A sa décharge, Nicolas fait de nombreux séjours dans des hôpitaux psychiatriques et ne fait pas faute de s'y proclamer dangereux - et même très dangereux - à qui veut l'entendre, insistant bien sur la pulsion sexuelle dont le déclenchement conditionne le déchaînement de sa violence. Au reste, quand on le soigne, il a toujours un traitement de cheval qui, s'il le poursuit, le transforme en semi-légume. Mais, comme de juste, les psys ne sont pas d'accord : certains le jugent, effectivement, très dangereux ; d'autres haussent les épaules et disent qu'il n'a pratiquement rien et que, si ses parents avaient été plus fermes avec lui ... Une psy ira jusqu'à déclarer aux malheureux Cocaign qu'ils n'ont qu'à se débrouiller pour que la DDAS reprenne Nicolas sous son aile. Où la psy en question a-t-elle pris l'idée d'une DDAS veillant, telle la Vierge Marie sur son illustre bambin, sur les enfants jadis remis à sa garde et devenus majeurs, on ne le saura jamais.
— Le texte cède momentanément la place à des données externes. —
(* ===== verification/System.v ===== *)
(** * The whole of [loop()] (main.cpp)

    [loop()] runs, in this order, [checkSleep()], [detect_loop()] and
    [playNote()] (the audio path of [MainLoop.loop]), [commandHandler()]
    (which may record a WAV file, [Recorder]) and [handleFTPServer()]
    ([Ftp]).  The device state is the audio statics, the FTP globals and
    the SPIFFS files; the recorder and the FTP server meet in the files,
    the recorder and the detector in the I2S driver (each reads its own
    blocks).  A recording that never gets its samples never returns, and
    neither does that iteration ([None]).  [loopAll_files] shows the
    effect of an iteration on the files as the recorder's file operation
    followed by the FTP command's, on the abstract map of [Spiffs]. *)

From S2P Require Import Prelude I2S HighPass Spectrum Detect Tracker MainLoop Spiffs Ftp Recorder.
From Stdlib Require Import String.
From stdpp Require Import base.
Open Scope Z_scope.

Module System.
Import I2S Tracker MainLoop Spiffs Ftp Recorder.

(** The state that survives an iteration. *)
Record DeviceState := mkDevice {
  audioState : SysState;
  ftpState : FtpState;
  files : FS
}.

(** [setup()] with SPIFFS holding [fs]: fresh statics and globals. *)
Definition powerOn (fs : FS) : DeviceState := mkDevice boot ftp0 fs.

(** The events of one iteration: the audio inputs, the serial character
    and the clock for [commandHandler], the recorder's events and reads,
    and the FTP server's events. *)
Record LoopInput := mkLoopInput {
  audioIn : CycleInput;
  serialIn : option Z;
  millisIn : Z;
  recEnvIn : RecEnv;
  recReadsIn : list I2SRead;
  ftpEnvIn : FtpEnv;
  ftpIn : ServerInput
}.

Inductive DeviceMode :=
| DeviceRunning (d : DeviceState)
| DeviceSleeping (fs : FS).

Section WithFFT.
Context `{FFTLib}.

(** [void loop()]: the audio path, then the serial command, then the FTP
    server; deep sleep ends the iteration in [checkSleep] (the files
    stay, everything else is lost). *)
Definition loopAll (d : DeviceState) (i : LoopInput)
  : option (DeviceMode * list MidiCall * list FtpOutput) :=
  match loop (audioState d) (audioIn i) with
  | (Sleeping, calls) => Some (DeviceSleeping (files d), calls, [])
  | (Running st', calls) =>
      match commandHandler (serialIn i) (millisIn i) (recEnvIn i) (recReadsIn i) (files d) with
      | None => None
      | Some fs1 =>
          let '(ftp', fs2, out) := handleFTPServer (ftpEnvIn i) (ftpState d) fs1 (ftpIn i) in
          Some (DeviceRunning (mkDevice st' ftp' fs2), calls, out)
      end
  end.

(** The device modes reachable from power-on (with any files on flash),
    with the MIDI calls made since the last boot; waking up from deep
    sleep reboots with the files kept. *)
Inductive devReachable : DeviceMode -> list MidiCall -> Prop :=
| dev_power fs : devReachable (DeviceRunning (powerOn fs)) []
| dev_step d calls i m cs out :
    devReachable (DeviceRunning d) calls -> loopAll d i = Some (m, cs, out) ->
    devReachable m (calls ++ cs)
| dev_wake fs calls :
    devReachable (DeviceSleeping fs) calls -> devReachable (DeviceRunning (powerOn fs)) [].

(** The invariant of the whole device. *)
Definition deviceInv (d : DeviceState) (calls : list MidiCall) : Prop :=
  ftpInv (ftpState d) /\ bootCalls (bleInitialised (trk (audioState d))) calls.

Lemma deviceInv_powerOn (fs : FS) : deviceInv (powerOn fs) [].
Proof. split; [unfold ftpInv; discriminate | constructor]. Qed.

Lemma loopAll_inv (d d' : DeviceState) (i : LoopInput) (calls cs : list MidiCall) (out : list FtpOutput) :
  deviceInv d calls -> loopAll d i = Some (DeviceRunning d', cs, out) -> deviceInv d' (calls ++ cs).
Proof.
  intros [Hf Hb] Hl. unfold loopAll in Hl.
  destruct (loop (audioState d) (audioIn i)) as [[st'|] calls'] eqn:El; [|discriminate].
  destruct (commandHandler _ _ _ _ _) as [fs1|]; [|discriminate].
  pose proof (handleFTPServer_inv (ftpEnvIn i) (ftpState d) fs1 (ftpIn i) Hf) as Hf'.
  destruct (handleFTPServer _ _ _ _) as [[ftp' fs2] out']. injection Hl as <- <- <-.
  split; [exact Hf'|]. exact (loop_bootCalls _ _ _ _ _ Hb El).
Qed.

(** The invariants of the audio path and of the FTP server hold
    together for the whole [loop()], across deep sleep and reboots. *)
Theorem device_invariant (d : DeviceState) (calls : list MidiCall) :
  devReachable (DeviceRunning d) calls ->
  ftpInv (ftpState d) /\ bootCalls (bleInitialised (trk (audioState d))) calls.
Proof.
  intros Hr. remember (DeviceRunning d) as m eqn:Em. revert d Em.
  induction Hr as [fs|d0 calls0 i m cs out Hr IH Hl|fs calls0 Hr IH]; intros d Em.
  - injection Em as <-. apply deviceInv_powerOn.
  - subst m. exact (loopAll_inv d0 d i calls0 cs out (IH d0 eq_refl) Hl).
  - injection Em as <-. apply deviceInv_powerOn.
Qed.

(** C24. Refinement of the file store by a whole iteration of [loop()]:
    when no path is listed twice, an iteration that goes to sleep keeps
    the files; one that runs on changes them, seen as a finite map, by
    the file operation of [commandHandler] (the recording, if 'g' was
    typed) and then by that of the FTP command served after it, on the
    files the recording left, and still lists every path once; and an
    iteration hangs only when the recording never gets its samples. *)
Theorem loopAll_files (d : DeviceState) (i : LoopInput) :
  fsInv (files d) ->
  match loopAll d i with
  | None => recordFileOp (serialIn i) (millisIn i) (recEnvIn i) (recReadsIn i) = None
  | Some (DeviceSleeping fs', _, _) => fs' = files d
  | Some (DeviceRunning d', _, _) =>
      fsInv (files d') /\
      exists op, recordFileOp (serialIn i) (millisIn i) (recEnvIn i) (recReadsIn i) = Some op /\
        absFS (files d') =
          applyFileOp (serverFileOp (ftpEnvIn i) (ftpState d) (ftpIn i)) (applyFileOp op (absFS (files d)))
  end.
Proof.
  intros Hinv. unfold loopAll.
  destruct (loop (audioState d) (audioIn i)) as [[st'|] calls]; [|reflexivity].
  pose proof (commandHandler_absFS (serialIn i) (millisIn i) (recEnvIn i) (recReadsIn i) (files d) Hinv)
    as Hc.
  destruct (recordFileOp _ _ _ _) as [op|]; [|rewrite Hc; reflexivity].
  destruct Hc as (fs1 & -> & Hi1 & Ha1).
  pose proof (handleFTPServer_absFS (ftpEnvIn i) (ftpState d) fs1 (ftpIn i) Hi1) as [Hi2 Ha2].
  destruct (handleFTPServer _ _ _ _) as [[ftp' fs2] out]. cbn [fst snd files] in *.
  split; [exact Hi2|]. exists op. split; [reflexivity|]. rewrite Ha2, Ha1. reflexivity.
Qed.

End WithFFT.

Lemma loopAll_files_witness :
  let d := mkDevice boot (mkFtp true true "/") [("/recording_5.wav"%string, [1; 2])] in
  let i := mkLoopInput (mkCycle false true true (mkI2SRead 1 0 [])) None 0
             (mkRecEnv true true true) [] envUp (mkServerInput false true (Some "DELE recording_5.wav"%string)) in
  fsInv (files d) /\
  match @loopAll identityFFT d i with
  | None => recordFileOp (serialIn i) (millisIn i) (recEnvIn i) (recReadsIn i) = None
  | Some (DeviceSleeping fs', _, _) => fs' = files d
  | Some (DeviceRunning d', _, _) =>
      fsInv (files d') /\
      exists op, recordFileOp (serialIn i) (millisIn i) (recEnvIn i) (recReadsIn i) = Some op /\
        absFS (files d') =
          applyFileOp (serverFileOp (ftpEnvIn i) (ftpState d) (ftpIn i)) (applyFileOp op (absFS (files d)))
  end.
Proof.
  intros d i.
  assert (H : fsInv (files d)) by (unfold fsInv; cbn; constructor; [intros Hin; inversion Hin | constructor]).
  split; [exact H | exact (@loopAll_files identityFFT d i H)].
Defined.

Lemma device_invariant_witness :
  let d := powerOn [] in
  let i := mkLoopInput (mkCycle false true true (mkI2SRead 1 0 [])) None 0
             (mkRecEnv true true true) [] envUp (mkServerInput true true (Some "PASV"%string)) in
  @devReachable identityFFT (DeviceRunning (mkDevice boot (mkFtp true true "/") [])) [NoteOff 0 (-1) 127] /\
  ftpInv (mkFtp true true "/") /\ bootCalls (bleInitialised (trk boot)) [NoteOff 0 (-1) 127].
Proof.
  intros d i.
  assert (H : @devReachable identityFFT (DeviceRunning (mkDevice boot (mkFtp true true "/") []))
                [NoteOff 0 (-1) 127]).
  { change [NoteOff 0 (-1) 127] with ([] ++ [NoteOff 0 (-1) 127]).
    apply (@dev_step identityFFT d [] i _ _ [Reply "220 ESP32 FTP Server ready"%string;
             Reply (pasvReply (env_ip envUp) (pasvPort envUp))]);
      [constructor | vm_compute; reflexivity]. }
  split; [exact H | exact (@device_invariant identityFFT _ _ H)].
Defined.

End System.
Quand Nicolas, brandissant la 22 long rifle que lui avait offerte ses parents pour un anniversaire, chasse ceux-ci de leur petit pavillon et s'y installe avec sa compagne et les animaux qu'il affectionne (serpents et mygales), les voisins n'en croient pas leurs yeux. Se sentant probablement coupables - mais de quoi sinon d'avoir été, parfois, c'est exact, trop faibles avec lui - les Cocaign ne se plaignent pas à la police et vont vivre à l'hôtel et, pour que leur fils puisse s'acheter à manger, ils passent régulièrement déposer de l'argent dans leur ancienne boîte aux lettres.Les voisins, qui connaissent Nicolas depuis qu'il avait trois ou quatre ans, ne bougent pas plus, et pourtant, Dieu sait si le fils Cocaign, sous l'effet de l'alcool, de l'herbe, des médicaments et de ses problèmes personnels, fait un boucan du Diable dans tout le quartier !__

Il faut dire que la DDAS, sollicitée, fait son Ponce Pilate et que les gendarmes ne peuvent pas grand chose tant qu'il ne s'est pas produit un meurtre ou au moins une tentative en ce sens. Quant au système hospitalier, Nicolas Cocaign étant majeur et non placé sous tutelle, il est impuissant. D'ailleurs, il faudrait déjà que les différents psys ayant connaissance du cas Cocaign s'entendissent sur lui avant de songer à agir ...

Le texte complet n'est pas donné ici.